Reconstitution of VPO1 activity. A. Effect of NaBu and hematin on cellular peroxidase activity. Empty vector (1) or expression vector encoding VPO1 (2) was transfected into HEK 293H cells as described in Materials and Methods. The cells were cultured in 5 mM of NaBu and 1 µg/ml of hematin at 37%, 5% CO₂ for 24 hrs before harvest. The TMB oxidation was carried out using lyzed cells. Error bars show the range of three independent experiments. Inset shows a Western blot indicating VPO1 expression in one of the experiment. B. VPO1-stably expressing cells were incubated with 5 mM NaBu and 1 µg/ ml hematin for indicated time. Western blotting was carried out to determine the VPO1 expression levels using anti-VPO1 antibody while the same membrane was blotted with anti-tubulin antibody as a loading control. C. Optimization of NaBu concentration. Cells were grown to 80% confluence, and 1 µg/ml hematin plus the indicated concentration of NaBu were added to the media and cells were cultured for an additional 24 hrs. TMB oxidation was carried out as described in A. GJ-3 and GJ-4 are two cell colonies that stably-expressing VPO1 and are derived from HK293H cells as described in Materials and Methods.
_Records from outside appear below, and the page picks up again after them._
(** * A shallow embedding of [psutil_prometheus.py]

    The exporter renders a registry of metric descriptors as Prometheus
    text.  This file embeds the parts of [src/psutil_prometheus.py] that the
    specification talks about: the value flattener [_tostr], the descriptor
    rendering [Metric.get], the lifecycle code of [SensorMetric] and
    [GPUMetric], the [GPUMeta] device wrapper, the [RunningDelta] and
    [DiskRequestSizer] helpers, the registry [ALL_METRICS] with
    [Metric.register], and the loop of [StatsPrintHandler.do_GET] together
    with the context entering of [__main__].

    Python exceptions are the [Raise] case of the result type [res]; code
    that both mutates state and may raise returns the state reached at the
    point where it stopped. *)

From Stdlib Require Import ZArith QArith Ascii Lia.
From stdpp Require Import base list strings gmap.

Local Open Scope stdpp_scope.
Set Warnings "-register-all".

(** ** Exceptions and the error monad *)

(** The Python exceptions that the modelled code raises or catches. *)
Inductive exn :=
| IndexError                  (* [axes[0]] on an empty list *)
| ZeroDivisionError           (* [x / 0] *)
| NameError (n : string)      (* an unbound name *)
| TypeError                   (* an operand of the wrong type *)
| AssertionError              (* a failed [assert] *)
| NVMLError_LibraryNotFound   (* raised by [nvmlInit] without the NVML library *)
| NVMLError (code : Z)        (* any other NVML error *)
| SensorsError                (* raised by the lm-sensors bindings *)
| QueryError (msg : string)   (* an error raised inside a query function *)
| KeyError (key : string).     (* [d[k]] for a key [k] that [d] lacks *)

Inductive res (A : Type) :=
| Ok (a : A)
| Raise (e : exn).
Arguments Ok {A} a.
Arguments Raise {A} e.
D. Peroxidase activity in living cells. Luminol-based chemiluminescence was measured in living cells as described in Materials and Methods at the indicated concentrations of exogenously added H₂O₂. Data are representative of three independent experiments. RLU refers to relative light units. E. Inhibition of VPO1-dependent peroxidation of TMB by ABH. HEK293H and GJ-4 cells were incubated with 5 mM NaBu and 1 µg/ ml hematin for 24 hrs before harvesting. TMB oxidation was measured as described in A except that the indicated concentration of ABH was added to the incubation.